Task description: Starting at the line that has "assert (Hcuts : cut_to" and stopping after the line that has "pose proof (cut_ends_ok", reproduce the listing below exactly; omit everything else.

Data for review:
Lemma nt_trim_ok st nt xs start stop : holds st nt xs -> small xs -> (start <= stop -> 0 <= start /\ stop < zlen xs) ->
  exists nt', nt_trim st nt start stop = Ok nt' /\ holds st nt' (sl xs start (stop + 1 - start)).
Proof.
  intros Hh Hsm Hr. unfold nt_trim. destruct (Z.ltb_spec stop start) as [Hlt|Hle].
  { destruct (rebuild_nil_ok _ _ _ Hh) as (nt' & -> & H'). exists nt'. split; [done|]. unfold sl. by rewrite ztake_nonpos by lia. }
  specialize (Hr Hle). destruct Hh as (chs & yss & H & -> & Hne & Hcnt & Hby & Hdir).
  destruct (nt_locate_ok st nt chs yss start H Hne Hsm Hdir ltac:(lia)) as (d & sci & sord & s & -> & Hd & Hsci & Hs & Hso & Es).
  assert (H0 : core st (with_dir nt d) chs yss) by (by destruct H).
  destruct (nt_locate_ok st (with_dir nt d) chs yss stop H0 Hne Hsm Hd ltac:(lia)) as (d2 & eci & eord & e & -> & Hd2 & Heci & He & Heo & Ee).
  assert (H1 : core st (with_dir (with_dir nt d) d2) chs yss) by (by destruct H). set (nt1 := with_dir (with_dir nt d) d2) in *. pose proof (core_n _ _ _ _ H1) as [Hn1 _]. rewrite Hn1.
  assert (Hord : sci <= eci).
  { destruct (Z.le_gt_cases sci eci) as [|Hgt]; [done|]. pose proof (concat_take_mono yss (S (Z.to_nat eci)) (Z.to_nat sci) ltac:(lia)) as Hm. rewrite (concat_take_next _ _ _ He) in Hm. lia. }
  (* the chunks past the stop, then those before the start *)
  pose proof (lookup_lt_Some _ _ _ He) as Hel. set (b := drop (S (Z.to_nat eci)) yss). set (a := take (Z.to_nat sci) yss).
  assert (H1' : core st nt1 chs (take (S (Z.to_nat eci)) yss ++ b)) by (unfold b; by rewrite take_drop).
  destruct (trim_tail_ok st b nt1 chs _ H1') as (nt2 & chs2 & E2 & H2 & Hb2). replace (Z.to_nat (zlen yss - 1 - eci)) with (length b) by (unfold b, zlen; rewrite length_drop; lia). rewrite E2.
  set (mid := drop (Z.to_nat sci) (take (S (Z.to_nat eci)) yss)). assert (Hsplit : take (S (Z.to_nat eci)) yss = a ++ mid).
  { unfold a, mid. rewrite <- (take_drop (Z.to_nat sci) (take (S (Z.to_nat eci)) yss)) at 1. by rewrite take_take, Nat.min_l by lia. }
  rewrite Hsplit in H2. destruct (trim_head_ok st a nt2 chs2 _ H2) as (nt3 & chs3 & E3 & H3 & Hb3).
  assert (Hal : length a = Z.to_nat sci) by (unfold a; rewrite length_take; lia). rewrite Hal in E3. rewrite E3.
  assert (Hyss : concat yss = concat a ++ concat mid ++ concat b) by (rewrite <- !concat_app, (assoc_L (++)), <- Hsplit; unfold b; by rewrite take_drop).
  assert (Hby3 : nt_bytes nt3 = bsum (concat mid)) by (rewrite Hb3, Hb2; change (nt_bytes nt1) with (nt_bytes nt); rewrite Hby, Hyss, !bsum_app; lia).
  assert (Hcuts : cut_to st (if sci =? eci then trim_same st nt3 sord eord else let* nt0 := trim_front st nt3 sord in trim_back st nt0 eord) (sl (concat yss) start (stop + 1 - start))).
  { rewrite Hyss. fold a in Es. destruct (Z.eqb_spec sci eci) as [<-|Hsne].
    - assert (e = s) as -> by (rewrite Hs in He; by injection He). assert (Hmid : mid = [s]).
      { unfold mid. rewrite (take_S_r _ _ _ Hs). by rewrite (drop_app_length' (take (Z.to_nat sci) yss)) by done. }
      rewrite Hmid in *. cbn [concat] in *. rewrite app_nil_r in *. fold a in Ee. pose proof (cut_same_ok st nt3 chs3 (concat a) s (concat b) sord eord H3 Hby3 ltac:(lia) ltac:(lia)) as Hc.
      by replace (zlen (concat a) + sord) with start in Hc by lia; replace (eord + 1 - sord) with (stop + 1 - start) in Hc by lia.
    - destruct (chunk_window yss (Z.to_nat sci) (Z.to_nat eci) s e Hs He ltac:(lia)) as [Hpre Hmid]. fold mid in Hmid. fold a in Hpre. rewrite Hpre, concat_app, zlen_app in Ee. set (m := drop _ _) in Hpre, Hmid, Ee.
      cbn [concat] in Ee. rewrite zlen_app in Ee. rewrite Hmid in *. cbn [concat] in *. rewrite concat_app in *. cbn [concat] in *. rewrite app_nil_r in *.
      pose proof (cut_ends_ok st nt3 chs3 (concat a) s m e (concat b) sord eord H3 Hby3 ltac:(unfold m; by apply Forall_drop, Forall_take) ltac:(lia) ltac:(lia)) as Hc.
      by replace (zlen (concat a) + sord) with start in Hc by lia; replace (zlen s - sord + zlen (concat m) + eord + 1) with (stop + 1 - start) in Hc by lia. }
  destruct Hcuts as (nt4 & chs4 & kept & -> & H4 & Hn4 & Hc4 & Hb4). eexists. split; [done|]. exists chs4, kept. split_and!; [by destruct H4|done|done| |done|by apply dir_ok_stale].
  cbn [stale with_dir nt_count]. rewrite zlen_sl by lia. lia.
Qed.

Answer to this exercise:
  assert (Hcuts : cut_to st (if sci =? eci then trim_same st nt3 sord eord else let* nt0 := trim_front st nt3 sord in trim_back st nt0 eord) (sl (concat yss) start (stop + 1 - start))).
  { rewrite Hyss. fold a in Es. destruct (Z.eqb_spec sci eci) as [<-|Hsne].
    - assert (e = s) as -> by (rewrite Hs in He; by injection He). assert (Hmid : mid = [s]).
      { unfold mid. rewrite (take_S_r _ _ _ Hs). by rewrite (drop_app_length' (take (Z.to_nat sci) yss)) by done. }
      rewrite Hmid in *. cbn [concat] in *. rewrite app_nil_r in *. fold a in Ee. pose proof (cut_same_ok st nt3 chs3 (concat a) s (concat b) sord eord H3 Hby3 ltac:(lia) ltac:(lia)) as Hc.
      by replace (zlen (concat a) + sord) with start in Hc by lia; replace (eord + 1 - sord) with (stop + 1 - start) in Hc by lia.
    - destruct (chunk_window yss (Z.to_nat sci) (Z.to_nat eci) s e Hs He ltac:(lia)) as [Hpre Hmid]. fold mid in Hmid. fold a in Hpre. rewrite Hpre, concat_app, zlen_app in Ee. set (m := drop _ _) in Hpre, Hmid, Ee.
      cbn [concat] in Ee. rewrite zlen_app in Ee. rewrite Hmid in *. cbn [concat] in *. rewrite concat_app in *. cbn [concat] in *. rewrite app_nil_r in *.
      pose proof (cut_ends_ok st nt3 chs3 (concat a) s m e (concat b) sord eord H3 Hby3 ltac:(unfold m; by apply Forall_drop, Forall_take) ltac:(lia) ltac:(lia)) as Hc.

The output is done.